Elisa narra le memorie di suo nonno, Gino Persoglia, all’epoca diciottenne partigiano garibaldino che ha avuto l’ordine di salire le Malghe, e quelle di coloro che hanno preso parte a questo episodio, dall’una e dall’altra parte. Insieme a Gino, la protagonista è Elda Turchetti, il cui nome è l’unico che non compare nella lapide commemorativa delle vittime di Porzûs. Elda è una giovane donna cancellata dalla storia, indicata da Radio Londra come spia dei nazisti: sono suoi i passi che il romanzo segue, ricostruendo la sua salita alle Malghe.

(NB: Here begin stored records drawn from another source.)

Lemma covered_run {A} db0 (p : tprog A) : forall t, covered db0 t -> allowed_run (inner t) p -> covered db0 (run t p).1.
Proof.
  induction p as [A a|A o k IH|A body IHb k IHk]; intros t Hc Ha; cbn [run]; [done| |].
  - cbn [allowed_run] in Ha. destruct Ha as [Ha Hk]. pose proof (covered_tracked db0 t o Hc Ha) as Hc'. unfold tracked in *. destruct (perform (inner t) (forwarded o)) as [db r]. by apply IH.
  - cbn [allowed_run] in Ha. pose proof (law_snapshot (inner t)) as Hsn. pose proof (fun c => law_revert frame_end body (inner t) c) as Hrev. destruct (snapshot (inner t)) as [db id]. cbn [fst snd] in *.
    destruct Ha as [Hb Hk]. pose proof (IHb (with_inner t db) (covered_same db0 t db (writes t) Hc Hsn (reflexivity _)) Hb) as Hc1.
    pose proof (run_inner body (with_inner t db)) as [E1 E2]. pose proof (proj1 (run_writes_mono body (with_inner t db))) as Hw. cbn [with_inner inner writes] in E1, E2, Hw.
    destruct (run (with_inner t db) body) as [t1 f], (run_db db body) as [db1 f']. cbn [fst snd] in *. subst f'. rewrite <- E2 in *. destruct (failed f).
    + apply IHk; [|done]. apply (covered_same db0 (mkTracker (inner t) (reads t1) (writes t))); [by destruct Hc|cbn; intros c; by apply Hrev|done].
    + by apply IHk.
Qed.

(** *** What is read *)
Section reads.
Context (db1 db2 : DB) (R : gset string).

(** The states agree on the keys read, and have the same accounts with the
    same committed storage. *)
Record agree : Prop := {
  ag_keys : forall c, keyed c R -> look db1 c = look db2 c;
  ag_accounts : forall a, look db1 (CExist a) = look db2 (CExist a) /\ look db1 (CRoot a) = look db2 (CRoot a);
  ag_rest : look db1 CRest = look db2 CRest }.
Context (Hag : agree).

(** Two runs show the same value of a cell or have both left it alone. *)
Definition alike (a b : DB) : Prop := forall c, look a c = look b c \/ look a c = look db1 c /\ look b c = look db2 c.

Lemma alike_agrees a b c : alike a b -> look db1 c = look db2 c -> look a c = look b c.
Proof. intros Hs E. destruct (Hs c) as [?|[-> ->]]; done. Qed.

Lemma alike_same a b a' b' : alike a b -> (forall c, look a' c = look a c) -> (forall c, look b' c = look b c) -> alike a' b'.
Proof. intros Hs Ea Eb c. rewrite Ea, Eb. apply Hs. Qed.

Lemma alike_allowed a b o : alike a b -> allowed a o -> allowed b o.
Proof.
  intros Hs. destruct o; try done. cbn [allowed]. intros <-. symmetry. apply present_look. apply alike_agrees; [done|]. by apply (ag_accounts Hag).
Qed.

Lemma alike_step a b o : alike a b -> allowed a (forwarded o) -> list_to_set (tracked_reads o) ⊆ R ->
  used o (perform a (forwarded o)).2 = used o (perform b (forwarded o)).2 /\ alike (perform a (forwarded o)).1 (perform b (forwarded o)).1.
Proof.
  intros Hs Ha HR. pose proof (alike_allowed a b (forwarded o) Hs Ha) as Hb. destruct (law_local a b (forwarded o) Ha Hb) as [E Ht].
  - intros c Hc. rewrite forwarded_depends in Hc. apply alike_agrees; [done|].
    destruct (depends_recorded o c Hc) as [Hk|[-> |[[x ->]|[x ->]]]]; [apply (ag_keys Hag); by eapply keyed_mono|apply (ag_rest Hag)|apply (ag_accounts Hag)|apply (ag_accounts Hag)].
  - split; [by destruct o|]. intros c. destruct (decide (touches (forwarded o) c)) as [Hc|Hc]; [left; by apply Ht|]. rewrite !law_frame by done. apply Hs.
Qed.

Lemma alike_run {A} (p : tprog A) : forall t1 t2, alike (inner t1) (inner t2) -> reads t1 = reads t2 -> writes t1 = writes t2 -> allowed_run (inner t1) p -> reads (run t1 p).1 ⊆ R ->
  allowed_run (inner t2) p /\ (run t1 p).2 = (run t2 p).2 /\ reads (run t1 p).1 = reads (run t2 p).1 /\ writes (run t1 p).1 = writes (run t2 p).1 /\ alike (inner (run t1 p).1) (inner (run t2 p).1).
Proof.
  induction p as [A a|A o k IH|A body IHb k IHk]; intros t1 t2 Hs Er Ew Ha HR; cbn [run allowed_run] in *; [done| |].
  - destruct Ha as [Ha Hk]. assert (list_to_set (tracked_reads o) ⊆ R) as Ho.
    { etrans; [|exact HR]. unfold tracked. destruct (perform (inner t1) (forwarded o)) as [d r]. etrans; [|apply run_writes_mono]. cbn [reads]. set_solver. }
    pose proof (alike_allowed _ _ _ Hs Ha) as Ha2. destruct (alike_step _ _ o Hs Ha Ho) as [E Hs']. unfold tracked in *. destruct (perform (inner t1) (forwarded o)) as [d1 r1], (perform (inner t2) (forwarded o)) as [d2 r2].
    cbn [fst snd] in *. rewrite <- E. rewrite Er, Ew in *. destruct (IH (used o r1) (mkTracker d1 (reads t2 ∪ list_to_set (tracked_reads o)) (writes t2 ∪ list_to_set (tracked_writes o)))
      (mkTracker d2 (reads t2 ∪ list_to_set (tracked_reads o)) (writes t2 ∪ list_to_set (tracked_writes o)))) as (H1 & H2); done.
  - pose proof (law_snapshot (inner t1)) as S1. pose proof (law_snapshot (inner t2)) as S2. pose proof (fun c => law_revert frame_end body (inner t1) c) as V1. pose proof (fun c => law_revert frame_end body (inner t2) c) as V2.
    destruct (snapshot (inner t1)) as [d1 i1], (snapshot (inner t2)) as [d2 i2]. cbn [fst snd] in *. destruct Ha as [Hb Hk].
    pose proof (run_inner body (with_inner t1 d1)) as [A1 B1]. pose proof (run_inner body (with_inner t2 d2)) as [A2 B2]. cbn [with_inner inner] in A1, B1, A2, B2.
    specialize (IHb (with_inner t1 d1) (with_inner t2 d2) (alike_same _ _ _ _ Hs S1 S2) Er Ew Hb). cbn [with_inner inner] in IHb.
    destruct (run (with_inner t1 d1) body) as [u1 f1], (run (with_inner t2 d2) body) as [u2 f2], (run_db d1 body) as [e1 g1], (run_db d2 body) as [e2 g2]. cbn [fst snd] in *. subst g1 g2 e1 e2.
    destruct IHb as (Hb2 & <- & Er' & Ew' & Hs').
    { etrans; [|exact HR]. destruct (failed f1); [|apply run_writes_mono]. apply (run_writes_mono _ (with_inner u1 (revert_to (inner u1) i1))). }
    assert (alike (if failed f1 then revert_to (inner u1) i1 else inner u1) (if failed f1 then revert_to (inner u2) i2 else inner u2)) as Hs2.
    { destruct (failed f1); [|done]. apply (alike_same _ _ _ _ Hs); intros c; [by apply V1|by apply V2]. }
    destruct (failed f1).
    + destruct (IHk f1 (with_inner u1 (revert_to (inner u1) i1)) (with_inner u2 (revert_to (inner u2) i2))) as (H1 & H2); done.
    + destruct (IHk f1 u1 u2) as (H1 & H2); done.
Qed.
End reads.

Lemma in_sorted_keys k (X : gset string) : k ∈ sortedStringKeys X <-> k ∈ X.
Proof. unfold sortedStringKeys. by rewrite sort_strings_perm, elem_of_elements. Qed.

«Volevo raccontare da un punto di vista il più possibile autentico e non polarizzato: i fatti storici tendono a venir narrati come bianchi o neri, ma non sono mai così – racconta l’autrice – tirando il filo della storia, mi sono trovata davanti ad esseri umani, davanti ad una giovane donna, ed ad alla domanda "cosa avrei fatto io al suo posto?”»

La profonda attenzione dell’autrice verso la sfera umana dell’individuo non è nuova: Elisa Menon è prima di tutto un’attrice e regista teatrale, fondatrice nel 2010 di Fierascena, compagnia di teatro sociale, che opera in ambienti come il carcere, come le case di riposo, e rende attori ed attrici chiunque abbia qualcosa da raccontare. Ed è profondamente teatrale anche il testo del romanzo, di cui l’attrice ha letto alcuni stralci, nato inizialmente come un monologo drammaturgico la cui peculiarità è quella di una lingua che ricalca in italiano i suoni e le consuetudini del friulano, lingua in cui l’autrice ha sentito per le prime volta parlare dei fatti di Porzûs: «Le parole giuste per questo romanzo venivano da casa, e hanno la temperatura locale del pudore del sentimento. Il friulano non parla tanto, ma con una parola apre il mondo – racconta Elisa Menon – io cercavo proprio quella».

L’autrice presenta anche dei personaggi secondari: Giacca, capo della delegazione garibaldina, personaggio con cui costringe il lettore a passare un capitolo intero da solo per provare ad ascoltarlo, a non giudicarlo subito, Lucia, madre di Elda, vita che trova il modo di continuare a scorrere dopo i fatti di Porzûs.

«Se c’è qualcosa che ho imparato, è di non arretrare davanti alla parte più cupa della storia. Dobbiamo avere il coraggio di guardare fino in fondo, anche quando vorremmo ignorare» racconta l’autrice. E racconta la difficoltà di farlo quando le ferite familiari sono ancora aperte: «Ascoltando le testimonianze di chi ha vissuto i fatti di Porzûs, ne ho trovato più versioni: per la scrittura del romanzo, ho deciso di restare laddove c’era un punto di incontro tra queste» conclude. «Nel raccontare una storia, bisogna avere rispetto del dolore, delle verità personali che ogni famiglia costruisce: solo con un po’ di distanza, raccontare diventa un dovere morale, un’occasione per recuperare un’esperienza e trarne un po’ di bene».